**PROBLEM REQUIREMENTS**
Go through the material line by line and copy each one with the word "destruct".

**PROVIDED MATERIAL**
*****
Lemma randStringLetters2_spec rng buf q l :
  length buf = (8 * q + l)%nat → (l < 8)%nat →
  if decide (l = 0 ∧ 0 < q)%nat
  then tpcc.randStringLetters2 rng buf = Panic
  else ∃ buf',
    tpcc.randStringLetters2 rng buf
    = Ret (Nat.iter (q + (if decide (l = 0%nat) then 0 else 1)) source_next rng, buf')
    ∧ length buf' = length buf
    ∧ Forall is_letter buf'.
Proof.
  intros Hlen Hl. unfold tpcc.randStringLetters2.
  pose proof (randStringLetters2_chunks_spec (S (length buf)) q l rng [] buf
                Hlen Hl ltac:(lia)) as Hchunks.
  destruct (decide (l = 0 ∧ 0 < q)%nat) as [Hpanic | Hok].
  - by rewrite Hchunks.
  - destruct Hchunks as (written & -> & Hw & Hletters).
    cbn [mbind run_bind]. rewrite app_nil_l.
    assert (Hrest : length (drop (8 * q) buf) = l) by (rewrite length_drop; lia).
    destruct (decide (l = 0%nat)) as [-> | Hl0].
    + rewrite decide_False by lia. rewrite Nat.add_0_r.
      apply nil_length_inv in Hrest. rewrite Hrest, app_nil_r.
      exists written. split_and!; [done | lia | done].
    + rewrite decide_True by lia.
      destruct (drop (8 * q) buf) as [| b rest] eqn:Hdrop;
        [simpl in Hrest; lia |].
      cbn [tpcc.randStringLetters2_rest length]. rewrite decide_True by done.
      destruct (tpcc.Uint64 (Nat.iter q source_next rng)) as [r rng1] eqn:Hr.
      assert (Hnext : rng1 = source_next (Nat.iter q source_next rng)).
      { change (rng1 = (tpcc.Uint64 (Nat.iter q source_next rng)).2).
        by rewrite Hr. }
      rewrite store_Ret by (simpl; lia). cbn [mbind run_bind].
      destruct (randStringLetters2_rest_spec (length rest) 1 rng1
                  (Z.shiftr (uint64 r) 8) 8
                  (<[0%nat := uint8 (65 + uint8 (tpcc.uint8n (uint8 (uint64 r)) 26))]>
                     (b :: rest)))
        as (buf' & -> & Hl' & Hsame & Hnew);
        [done | rewrite length_insert; simpl; lia |].
      rewrite length_insert in Hl'. cbn [mbind run_bind].
      exists (written ++ buf'). split_and!.
      * rewrite Nat.add_1_r. cbn [Nat.iter nat_rect]. by rewrite Hnext.
      * rewrite length_app. simpl in Hl', Hrest. lia.
      * apply Forall_app. split; [done |].
        apply Forall_lookup. intros j x Hj.
        assert (Hjl : (j < S (length rest))%nat).
        { apply lookup_lt_Some in Hj. simpl in Hl'. lia. }
        destruct j as [| j].
        -- rewrite Hsame in Hj by lia. simpl in Hj. injection Hj as <-.
           apply (letter_spec (uint64 r)).
        -- destruct (Hnew j ltac:(lia)) as (x' & Hx' & Hlet).
           simpl in Hx'. rewrite Hx' in Hj. by injection Hj as <-.
Qed.

End randStringLetters2.

(** X20: [randStringLetters2] panics, with an index out of range, exactly on the
    buffers whose length is a multiple of 8 other than 0, whatever the
    source: the probe [buf[8]] of its first loop needs nine bytes where
    eight are written. *)
Theorem randStringLetters2_panics `{tpcc.Source R} (rng : R) (buf : list Z) :
  tpcc.randStringLetters2 rng buf = Panic
  ↔ (0 < length buf)%nat ∧ (length buf mod 8 = 0)%nat.
Proof.
  pose proof (Nat.div_mod_eq (length buf) 8) as Hdm.
  pose proof (Nat.mod_upper_bound (length buf) 8 ltac:(lia)) as Hm.
  pose proof (randStringLetters2_spec rng buf (length buf / 8) (length buf mod 8)
                Hdm Hm) as Hspec.
  destruct (decide (length buf mod 8 = 0 ∧ 0 < length buf / 8)%nat) as [Hp | Hok].
  - split; [intros _; lia | done].
  - destruct Hspec as (buf' & -> & _). split; [done | lia].
Qed.

(** X21: On every other buffer [randStringLetters2] returns: the buffer has the
    length it had, every byte of it is one of the letters ['A'..'Z'], and
    the source has been asked for [⌈len(buf)/8⌉] values. *)
Theorem randStringLetters2_letters `{tpcc.Source R} (rng : R) (buf : list Z) :
  (length buf = 0 ∨ length buf mod 8 ≠ 0)%nat →
  ∃ buf',
    tpcc.randStringLetters2 rng buf
    = Ret (Nat.iter ((length buf + 7) / 8) source_next rng, buf')
    ∧ length buf' = length buf
    ∧ Forall is_letter buf'.
Proof.
  intros Hlen.
  pose proof (Nat.div_mod_eq (length buf) 8) as Hdm.
  pose proof (Nat.mod_upper_bound (length buf) 8 ltac:(lia)) as Hm.
  pose proof (randStringLetters2_spec rng buf (length buf / 8) (length buf mod 8)
                Hdm Hm) as Hspec.
  rewrite decide_False in Hspec by lia.
  destruct Hspec as (buf' & Hrun & Hl & Hletters).
  exists buf'. split_and!; [| done | done].
  rewrite Hrun. do 3 f_equal.
  set (q := (length buf / 8)%nat) in *. set (l := (length buf mod 8)%nat) in *.
  clearbody q l. rewrite Hdm.
  replace (8 * q + l + 7)%nat with (q * 8 + (l + 7))%nat by lia.
  rewrite Nat.div_add_l by lia. f_equal.
  destruct l as [| [| [| [| [| [| [| [| l]]]]]]]]; try lia; reflexivity.
Qed.

Lemma randStringLetters2_letters_witness :
  (length [0; 0; 0] = 0 ∨ length [0; 0; 0] mod 8 ≠ 0)%nat
  ∧ ∃ buf',
      tpcc.randStringLetters2 (H := example_Source) 5 [0; 0; 0]
      = Ret (Nat.iter ((length [0; 0; 0] + 7) / 8)
               (source_next (H := example_Source)) 5, buf')
      ∧ length buf' = length [0; 0; 0]
      ∧ Forall is_letter buf'.
Proof.
  assert (Hlen : (length [0; 0; 0] = 0 ∨ length [0; 0; 0] mod 8 ≠ 0)%nat)
    by (right; vm_compute; discriminate).
  split; [exact Hlen |].
  apply (randStringLetters2_letters (H := example_Source)). exact Hlen.
Defined.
*****
**PROBLEM SOLUTION**
  destruct (decide (l = 0 ∧ 0 < q)%nat) as [Hpanic | Hok].
  - destruct Hchunks as (written & -> & Hw & Hletters).
    destruct (decide (l = 0%nat)) as [-> | Hl0].
      destruct (drop (8 * q) buf) as [| b rest] eqn:Hdrop;
      destruct (tpcc.Uint64 (Nat.iter q source_next rng)) as [r rng1] eqn:Hr.
      destruct (randStringLetters2_rest_spec (length rest) 1 rng1
        destruct j as [| j].
        -- destruct (Hnew j ltac:(lia)) as (x' & Hx' & Hlet).
  destruct (decide (length buf mod 8 = 0 ∧ 0 < length buf / 8)%nat) as [Hp | Hok].
  - destruct Hspec as (buf' & -> & _). split; [done | lia].
  destruct Hspec as (buf' & Hrun & Hl & Hletters).
  destruct l as [| [| [| [| [| [| [| [| l]]]]]]]]; try lia; reflexivity.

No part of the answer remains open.